فَيَكُونُ۟  cümlesine dahil olan  فَ , istînâfiyedir. Müspet muzari fiil sıygasındaki cümle takdiri  هو  olan mübtedanın haberi olarak, merfû konumdadır. Müsnedün ileyhin hazfi îcâz-ı hazif sanatıdır. İsim cümlesi formundaki bu ibare, sübut ve istimrar ifade etmiştir. Müsnedin muzari fiil sıygasında gelmesi hükmü takviye yanında cümleye hudûs, teceddüt, istimrar ve tecessüm anlamları katmıştır.

Ayetteki  كَان  fiilleri tam fiildir.

Önceki ayetteki gaib zamirden bu ayette azamet zamirine iltifat edilmiştir.

اِنَّمَا  edatıyla yapılan kasr, mübteda ve haber arasındadır.  قَوْلُنَا  maksûr,  اَنْ نَقُولَ maksûrun aleyhtir. Kasr-ı sıfat ale’l-mevsuftur. 

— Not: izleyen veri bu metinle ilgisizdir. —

(** * advanced-vector: a shallow embedding of [vector.h]

    The header defines two class templates, [RawMemory<T>] (an owning handle
    to a block of raw storage) and [Vector<T>] (the container built on it).

    Modelling choices, all taken from the header:
    - a block of raw storage is a list of slots, each either raw
      (no object) or holding a live object; [buffer_ = nullptr] is the
      empty list.  A [RawMemory] is never copied (its copy operations are
      deleted), so a handle carries the contents of the block it owns;
    - [size_t] quantities are [nat]; [size_t] is taken to be 64 bits wide,
      and the byte count [n * sizeof(T)] of [Allocate] wraps as it does
      there.  (The growth [size_ * 2] is the product in [nat]: where it
      exceeds [size_t], so does the byte count, which is reduced all the
      same.)  [operator new] is taken to succeed, with a block of the byte
      count it is asked for;
    - iterators are indices into the vector's own buffer; [Emplace] and
      [Erase] keep [pos - begin()] in a 32-bit [int], as the header does.
      An address outside the block is an error where the object at it is
      accessed;
    - the element type [T] is an interface: its type traits (the operands of
      the [if constexpr] tests), its value-initialised value, which values
      make its copy and move constructors throw, and the state a moved-from
      object is left in.  The default constructor, the assignment operators
      and the destructor of [T] are taken not to throw;
    - the two-object operations ([operator=], [Swap]) are modelled for two
      distinct objects; on self-assignment the header does nothing;
    - a method ends by returning, by letting an exception escape, by
      [std::terminate] (an exception leaving a [noexcept] function), or its
      behaviour is undefined (a precondition of the language or of the
      class is broken: a read of a raw slot, a destructor call on a raw
      slot, an access outside the block, an iterator outside the vector). *)

From stdpp Require Import list.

اِنَّمَا  kasr edatı, siyakında açıkça veya zımnen bir sorunun olduğu ayetlerde cevap olarak gelir. Muhatap konunun cahili değildir ve doğruluğuna itiraz etmiyordur ya da bu konuma konulmuştur. (Fatma Serap Karamollaoğlu, Kur'an Işığında Belâgat Dersleri Meânî İlmi)

Bu kasr-ı kalbtir. (Âşûr)

İsim cümleleri sübut ifade eder. İsim cümlelerinin asıl kuruluş sebebi; müsnedin, müsnedün ileyh için sabit olduğunu ifade etmektir. İsim cümlesinin haberi müfred ya da isim cümlesi olursa, asıl konulduğu mana olan sübutu veya bazı karînelerle istimrarı (devamlılığı) ifade eder. İstimrar ifadesi daha çok medh ve zem durumlarında olur. (Fatma Serap Karamollaoğlu, Kur'an Işığında Belâgat Dersleri Meânî İlmi)

اَنْ نَقُولَ لَهُ كُنْ فَيَكُونُ۟  cümlesinde istiare-i temsîliyye vardır. Yüce Allah, kudretinin eşyaya tesir ve etkisinin süratini, hiç beklemeden ve diretmeden, kendisine itaat edilen kimsenin emrine benzetti. Zira O bir şey istediğinde o şey, emri geciktirmeden hemen oluverir. Bu, latîf istiarelerdendir. (Safvetü't Tefasir)

كُنْ فَيَكُونُ  ifadesi, Allah’ın engellenemez muradı için meseldir. Allah’ın iradesi söz konusu olduğunda vücuda gelmek, beklemeksizin gerçekleşir. Bu, itaat edilen bir amirin emri altındaki itaatkâr, emre amade memurun durumu gibidir ki emirden sonra söylenecek söz olmaz, hemencecik meydana gelir. Anlamı şöyledir: Yapılabilecek/makdur her şey, Allah’ın nezdinde bu denli kolayken, yapılabileceklerden bir parça olan yeniden diriliş nasıl mümkün olmasın? (Keşşâf II. 566 ve Kur'an’daki Deyimler ve Zemahşeri’nin Keşşaf’ı)

Allah Teâlâ bu ayet-i kerimede, dilediği herşeye gücünün yettiğini, vadettiği şeyleri yerine getirme hususunda hiçbir şeyin onu aciz bırakamayacağını, herhangi bir şeyi var etmek istediğinde ona sadece “ol” demesinin yeterli olduğunu beyan ederek , kafirlerin “Allah ölenleri nasıl diriltecek?” düşüncelerinin batıl olduğunu ortaya koyarken  اِنَّمَا  hasr edatıyla kasr üslubu kullanmıştır.

قَوْلُنَا - نَقُولَ  ve  كُنْ - يَكُونُ۟  kelime grupları arasında iştikak cinası ve reddü'l-acüz ale's-sadr sanatları vardır.